Con la sentenza in commento il Consiglio di Stato ha accolto il ricorso presentato dalla Consulta Regionale dell’Ordine degli Ingegneri della Lombardia che riforma una sentenza del TAR relativa all'affidamento di un incarico di studio e consulenza per la redazione di un Piano di Governo del Territorio (P. G. T.).
Nel 2009 il Comune di Pavia aveva pubblicato un avviso di selezione per l’affidamento dell’incarico di studio e consulenza tecnico-scientifica per la redazione del P. G. T. comunale.

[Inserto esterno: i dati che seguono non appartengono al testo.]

(* ===== verification/Graph.v ===== *)
(** * The graph of objects, and its invariant

    What matters of a thread's objects for memory safety and for the counts of
    responses that are awaited: which group a command belongs to, which client a group
    belongs to, the queues of a client, and the commands a server or the proxy holds a
    pointer to.  [Links] and [Regs] are the invariant of this graph: Links.v shows which
    changes keep it, Safety.v that the operations of the program make such changes. *)
From S2P Require Import Prelude Address Buffer World.
#[local] Open Scope nat_scope.

(** ** The graph *)

Inductive gkind : Type := KDirect | KSingle | KMulti (n : Z) | KLong.

Record Grp : Type := mkGrp { g_client : nat; g_cmds : list nat; g_kind : gkind }.
#[export] Instance eta_Grp : Settable Grp := fun x => mkGrp (g_client x) (g_cmds x) (g_kind x).

Record Cli : Type := mkCli {
  c_peers : gset nat;
  c_parsed : list nat;
  c_awaiting : list nat;
  c_ready : list nat;
  c_count : Z
}.
#[export] Instance eta_Cli : Settable Cli := fun x =>
  mkCli (c_peers x) (c_parsed x) (c_awaiting x) (c_ready x) (c_count x).

Record Graph : Type := mkGraph {
  o_cmds : gmap nat nat;             (* a command's group *)
  o_direct : gmap nat bool;          (* whether it is a [DirectCommand] *)
  o_grps : gmap nat Grp;
  o_clis : gmap nat Cli;
  o_svrs : gmap nat (list nat);      (* the commands a server holds, sent or not *)
  o_retry : list nat;
  o_slots : gmap Z nat;
  o_smap : gmap Address nat;
  o_pool : list nat;
  o_polls : gmap Connection bool;
  o_upds : gset nat;
  o_slot_upds : list nat;
  o_fin_upds : list nat;
  o_longs : gmap nat nat;            (* a long connection's server *)
  o_next : nat
}.
#[export] Instance eta_Graph : Settable Graph := fun x =>
  mkGraph (o_cmds x) (o_direct x) (o_grps x) (o_clis x) (o_svrs x) (o_retry x) (o_slots x) (o_smap x) (o_pool x)
    (o_polls x) (o_upds x) (o_slot_upds x) (o_fin_upds x) (o_longs x) (o_next x).

Definition grp_view (g : CommandGroup) : Grp :=
  mkGrp (grp_client g) (group_commands g)
    (match grp_class g with
     | DirectCommandGroup _ => KDirect
     | SingleCommandGroup _ => KSingle
     | MultipleCommandsGroup _ _ _ n => KMulti n
     | Subscribe _ | BlockedPop _ _ => KLong
     end).

Definition cli_view (c : Client) : Cli :=
  mkCli (_peers c) (omap id (_parsed_groups c)) (_awaiting_groups c) (_ready_groups c) (_awaiting_count c).

Definition svr_view (s : Server) : list nat := _commands s ++ omap id (_sent_commands s).

Definition is_direct (c : Command) : bool :=
  match cmd_class c with DirectCommand => true | _ => false end.

Definition view (w : World) : Graph :=
  mkGraph (cmd_group <$> w_cmds w) (is_direct <$> w_cmds w) (grp_view <$> w_grps w) (cli_view <$> w_clis w) (svr_view <$> w_svrs w)
    (_retrying_commands (w_proxy w)) (_server_map (w_proxy w)) (servers_map (w_glob w)) (servers_pool (w_glob w))
    (_conn_poll_type (w_proxy w)) (dom (w_upds w)) (_slot_updaters (w_proxy w))
    (_finished_slot_updaters (w_proxy w)) (_attached_server <$> w_longs w) (w_next w).

(** ** The invariant *)

Definition c_groups (cl : Cli) : list nat := c_parsed cl ++ c_awaiting cl ++ c_ready cl.

Definition waits (gr : Grp) : Prop := match g_kind gr with KSingle | KMulti _ => True | _ => False end.

Definition shape (gr : Grp) : Prop :=
  match g_kind gr with
  | KDirect | KSingle => length (g_cmds gr) = 1
  | KMulti _ => g_cmds gr <> []
  | KLong => g_cmds gr = []
  end.

Definition svr_held (m : gmap nat (list nat)) : list nat := concat ((map_to_list m).*2).
Definition held (g : Graph) : list nat := o_retry g ++ svr_held (o_svrs g).

(** How many of the commands [H] belong to the group [gi], and how many of the groups
    [l] have such a command. *)
Definition out (cm : gmap nat nat) (H : list nat) (gi : nat) : nat :=
  length (filter (fun c => cm !! c = Some gi) H).
Definition pend (cm : gmap nat nat) (H l : list nat) : nat := length (filter (fun gi => out cm H gi <> 0) l).
Arguments out : simpl never.
Arguments pend : simpl never.

(** The commands of a client: from a command to its group, to the client. *)
Definition chain (g : Graph) (c gi : nat) (gr : Grp) (cl : Cli) : Prop :=
  o_cmds g !! c = Some gi /\ o_grps g !! gi = Some gr /\ o_clis g !! g_client gr = Some cl.

Definition cur_in (cur : option nat) (l : list nat) : Z :=
  match cur with Some gi => if bool_decide (gi ∈ l) then 1 else 0 | None => 0 end%Z.

(** [H] are the commands without a response; the servers and the proxy hold a pointer to
    each of them once, but for those in the hands of the running operation, [L]; [X] are
    pointers left in a server's queue that the operation is about to remove.  [cur] is the
    group whose commands are being handed to the servers. *)
Record Links (H X L : list nat) (cur : option nat) (g : Graph) : Prop := {
  lk_perm : held g ++ L ≡ₚ H ++ X;
  lk_nodup : NoDup H;
  lk_held : forall c, c ∈ H -> exists gi gr cl, chain g c gi gr cl /\ waits gr /\
    (gi ∈ c_awaiting cl \/ (cur = Some gi /\ gi ∈ c_parsed cl));
  lk_grp : forall gi gr, o_grps g !! gi = Some gr ->
    NoDup (g_cmds gr) /\ shape gr /\ (forall c, c ∈ g_cmds gr -> o_cmds g !! c = Some gi) /\
    exists cl, o_clis g !! g_client gr = Some cl /\ gi ∈ c_groups cl;
  lk_cmd : forall c gi, o_cmds g !! c = Some gi -> exists gr, o_grps g !! gi = Some gr /\ c ∈ g_cmds gr;
  lk_cli : forall ci cl, o_clis g !! ci = Some cl ->
    NoDup (c_groups cl) /\ c_peers cl ⊆ dom (o_svrs g) /\
    (forall gi, gi ∈ c_groups cl -> exists gr, o_grps g !! gi = Some gr /\ g_client gr = ci);
  lk_peer : forall s refs c gi gr cl, o_svrs g !! s = Some refs -> c ∈ refs -> c ∈ H ->
    chain g c gi gr cl -> s ∈ c_peers cl;
  lk_count : forall ci cl, o_clis g !! ci = Some cl ->
    c_count cl = (Z.of_nat (pend (o_cmds g) H (c_awaiting cl)) + cur_in cur (c_parsed cl))%Z;
  lk_multi : forall gi gr cl n, o_grps g !! gi = Some gr -> g_kind gr = KMulti n ->
    o_clis g !! g_client gr = Some cl ->
    (gi ∈ c_awaiting cl -> n = Z.of_nat (out (o_cmds g) H gi)) /\
    (gi ∈ c_parsed cl -> n = Z.of_nat (length (g_cmds gr)))
}.

Definition live (g : Graph) (c : Connection) : Prop :=
  match c with
  | CClient i => is_Some (o_clis g !! i)
  | CServer i => is_Some (o_svrs g !! i)
  | CUpdater i => i ∈ o_upds g
  | _ => True
  end.

Definition polled (c : Connection) : Prop := match c with CClient _ | CServer _ => True | _ => False end.

(** The other pointers: the slot table, the map and the pool of servers, the connections to
    poll, the updaters, and the connections [C] that the running operation will use; and
    the commands that are not sent to a server belong to groups that wait for none. *)
Record Regs (C : list Connection) (g : Graph) : Prop := {
  rg_slots : forall k s, o_slots g !! k = Some s -> is_Some (o_svrs g !! s);
  rg_smap : forall a s, o_smap g !! a = Some s -> is_Some (o_svrs g !! s);
  rg_pool : forall s, s ∈ o_pool g -> is_Some (o_svrs g !! s);
  rg_polls : forall c b, o_polls g !! c = Some b -> polled c /\ live g c;
  rg_upds : forall u, u ∈ o_slot_upds g ++ o_fin_upds g -> u ∈ o_upds g;
  rg_upds_nodup : NoDup (o_slot_upds g ++ o_fin_upds g);
  rg_longs : forall l s, o_longs g !! l = Some s -> is_Some (o_svrs g !! s);
  rg_next : (forall i x, o_cmds g !! i = Some x -> i < o_next g) /\
            (forall i x, o_grps g !! i = Some x -> i < o_next g) /\
            (forall i x, o_clis g !! i = Some x -> i < o_next g) /\
            (forall i x, o_svrs g !! i = Some x -> i < o_next g) /\
            (forall i, i ∈ o_upds g -> i < o_next g);
  rg_live : forall c, c ∈ C -> live g c;
  rg_direct : forall c gi gr, o_direct g !! c = Some true -> o_cmds g !! c = Some gi -> o_grps g !! gi = Some gr -> ~ waits gr
}.

(** ** Counting *)

Section Counting.
Implicit Types (cm : gmap nat nat) (H l : list nat).

#[export] Instance out_perm cm : Proper ((≡ₚ) ==> eq ==> eq) (out cm).
Proof. intros H H' HH gi ? <-. unfold out. by rewrite HH. Qed.

Lemma out_cons cm c H gi : out cm (c :: H) gi = (if decide (cm !! c = Some gi) then 1 else 0) + out cm H gi.
Proof. unfold out. rewrite filter_cons. by case_decide. Qed.

Lemma out_0 cm H gi : out cm H gi = 0 <-> forall c, c ∈ H -> cm !! c <> Some gi.
Proof.
  unfold out. rewrite length_zero_iff_nil. split.
  - intros Hf c Hc Hgi. apply (elem_of_nil c). rewrite <- Hf. by apply list_elem_of_filter.
  - intros Hf. apply elem_of_nil_inv. intros c [Hc Hin]%list_elem_of_filter. by eapply Hf.
Qed.

Lemma out_pos cm H gi : out cm H gi <> 0 <-> exists c, c ∈ H /\ cm !! c = Some gi.
Proof.
  split.
  - intros Hn. destruct (decide (Exists (fun c => cm !! c = Some gi) H)) as [He|He].
    + by apply Exists_exists in He.
    + destruct Hn. apply out_0. intros c Hc Hgi. apply He, Exists_exists. eauto.
  - intros (c & Hc & Hgi) H0. by apply (proj1 (out_0 _ _ _) H0 c).
Qed.

Lemma out_ext cm cm' H gi :
  (forall c, c ∈ H -> (cm !! c = Some gi <-> cm' !! c = Some gi)) -> out cm H gi = out cm' H gi.
Proof. intros Hc. unfold out. f_equal. by apply filter_ext_in. Qed.

Lemma pend_ext cm cm' H H' l :
  (forall gi, gi ∈ l -> (out cm H gi = 0 <-> out cm' H' gi = 0)) -> pend cm H l = pend cm' H' l.
Proof.
  intros Hl. unfold pend. f_equal. apply filter_ext_in. intros gi Hgi. by rewrite (Hl gi).
Qed.

#[export] Instance pend_perm cm : Proper ((≡ₚ) ==> (≡ₚ) ==> eq) (pend cm).
Proof.
  intros H H' HH l l' Hl. transitivity (pend cm H' l).
  - apply pend_ext. intros gi _. by rewrite HH.
  - unfold pend. by rewrite Hl.
Qed.

Lemma pend_cons cm H gi l :
  pend cm H (gi :: l) = (if decide (out cm H gi = 0) then 0 else 1) + pend cm H l.
Proof. unfold pend. rewrite filter_cons. case_decide; case_decide; done. Qed.

Lemma pend_0 cm H l gi : pend cm H l = 0 -> gi ∈ l -> out cm H gi = 0.
Proof.
  unfold pend. rewrite length_zero_iff_nil. intros Hf Hgi.
  destruct (decide (out cm H gi = 0)) as [|Hn]; [done|]. exfalso. apply (elem_of_nil gi).
  rewrite <- Hf. by apply list_elem_of_filter.
Qed.

(** One command less: the counts of its group and of the client. *)
Lemma out_drop cm c H gi gj :
  cm !! c = Some gi -> out cm (c :: H) gj = (if decide (gj = gi) then 1 else 0) + out cm H gj.
Proof. intros Hc. rewrite out_cons. repeat case_decide; naive_solver. Qed.

Lemma pend_drop cm c H gi l :
  cm !! c = Some gi -> NoDup l ->
  pend cm (c :: H) l = pend cm H l + (if decide (gi ∈ l /\ out cm H gi = 0) then 1 else 0).
Proof.
  intros Hc. induction 1 as [|gj l Hj Hl IH].
  - rewrite decide_False; [done|]. intros [[]%elem_of_nil _].
  - rewrite !pend_cons, IH, (out_drop _ _ _ gi) by done.
    destruct (decide (gj = gi)) as [->|Hne].
    + destruct (decide (out cm H gi = 0)) as [Ho|Ho].
      * rewrite decide_False by lia. rewrite decide_False by tauto. rewrite decide_True by (split; [left|done]). lia.
      * rewrite decide_False by lia. rewrite !decide_False by tauto. lia.
    + rewrite Nat.add_0_l. destruct (decide (gi ∈ l /\ out cm H gi = 0)) as [[Hi Ho]|Hn].
      * rewrite (decide_True (P := gi ∈ gj :: l /\ _)) by (split; [by right|done]). lia.
      * rewrite (decide_False (P := gi ∈ gj :: l /\ _)) by (rewrite elem_of_cons; naive_solver). lia.
Qed.
End Counting.

(** ** The pointers of the servers *)

Lemma svr_held_lookup m s refs :
  m !! s = Some refs -> svr_held m ≡ₚ refs ++ svr_held (delete s m).
Proof.
  intros Hs. unfold svr_held. rewrite <- (insert_delete_id m s refs) at 1 by done.
  by rewrite map_to_list_insert by apply lookup_delete_eq.
Qed.

Lemma svr_held_insert m s refs :
  svr_held (<[s := refs]> m) ≡ₚ refs ++ svr_held (delete s m).
Proof.
  rewrite (svr_held_lookup _ s refs) by apply lookup_insert_eq. by rewrite delete_insert_eq.
Qed.

Lemma elem_of_svr_held m c : c ∈ svr_held m <-> exists s refs, m !! s = Some refs /\ c ∈ refs.
Proof.
  unfold svr_held. rewrite list_elem_of_In, in_concat. split.
  - intros (refs & Hr & Hc). apply list_elem_of_In, list_elem_of_fmap in Hr as ([s r] & -> & Hin).
    apply elem_of_map_to_list in Hin. exists s, r. split; [done|]. by apply list_elem_of_In.
  - intros (s & refs & Hs & Hc). exists refs. split; [|by apply list_elem_of_In].
    apply list_elem_of_In, list_elem_of_fmap. exists (s, refs). by rewrite elem_of_map_to_list.
Qed.

Lemma svr_held_filter (P : nat -> Prop) `{!forall c, Decision (P c)} m :
  svr_held (filter P <$> m) = filter P (svr_held m).
Proof.
  unfold svr_held. rewrite map_to_list_fmap, <- list_fmap_compose.
  induction (map_to_list m) as [|[s refs] l IH]; [done|]. cbn. by rewrite filter_app, IH.
Qed.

L’oggetto dell’incarico era precisato al punto 1 dell’avviso, a mente del quale “la prestazione dell’opera intellettuale di studio e consulenza tecnico scientifica finalizzata alla redazione degli atti costituenti il Piano di Governo del Territorio, e precisamente:
- documento di piano
- piano dei servizi
- piano delle regole”.
In premessa l’avviso di selezione precisava “che, in linea con le indicazioni della Giunta Comunale n. 133 del 6/8/2 009 si ritiene che gli Istituti Universitari siano i più adatti a garantire, in ragione del carattere multidisciplinare della loro organizzazione e delle loro strutture scientifiche, un livello di attività di studio consulenza e coordinamento adeguata a consentire al Comune di Pavia di dare al redigendo P, G. T. un carattere innovativo nel rispetto dei tempi previsti dalla normativa regionale per l’approvazione del P. G. T. cittadino, anche in considerazione della difficoltà insita nel dover integrare e attualizzare il materiale e gli atti già predisposti dall’Ente”.
Pertanto, al punto 4 dell’avviso, recante “Requisiti dei soggetti che intendono manifestare la propria candidatura al conferimento dell’incarico in oggetto”, il Comune di Pavia restringeva la partecipazione alla procedura di affidamento ai soli istituti universitari, pubblici e privati.
Con ricorso al TAR la Consulta Regionale dell’Ordine degli Ingegneri lombardi censurava l'avviso, deducendo la violazione dei principi generali in materia di affidamento di incarichi di servizi, ai sensi della normativa nazionale e comunitaria.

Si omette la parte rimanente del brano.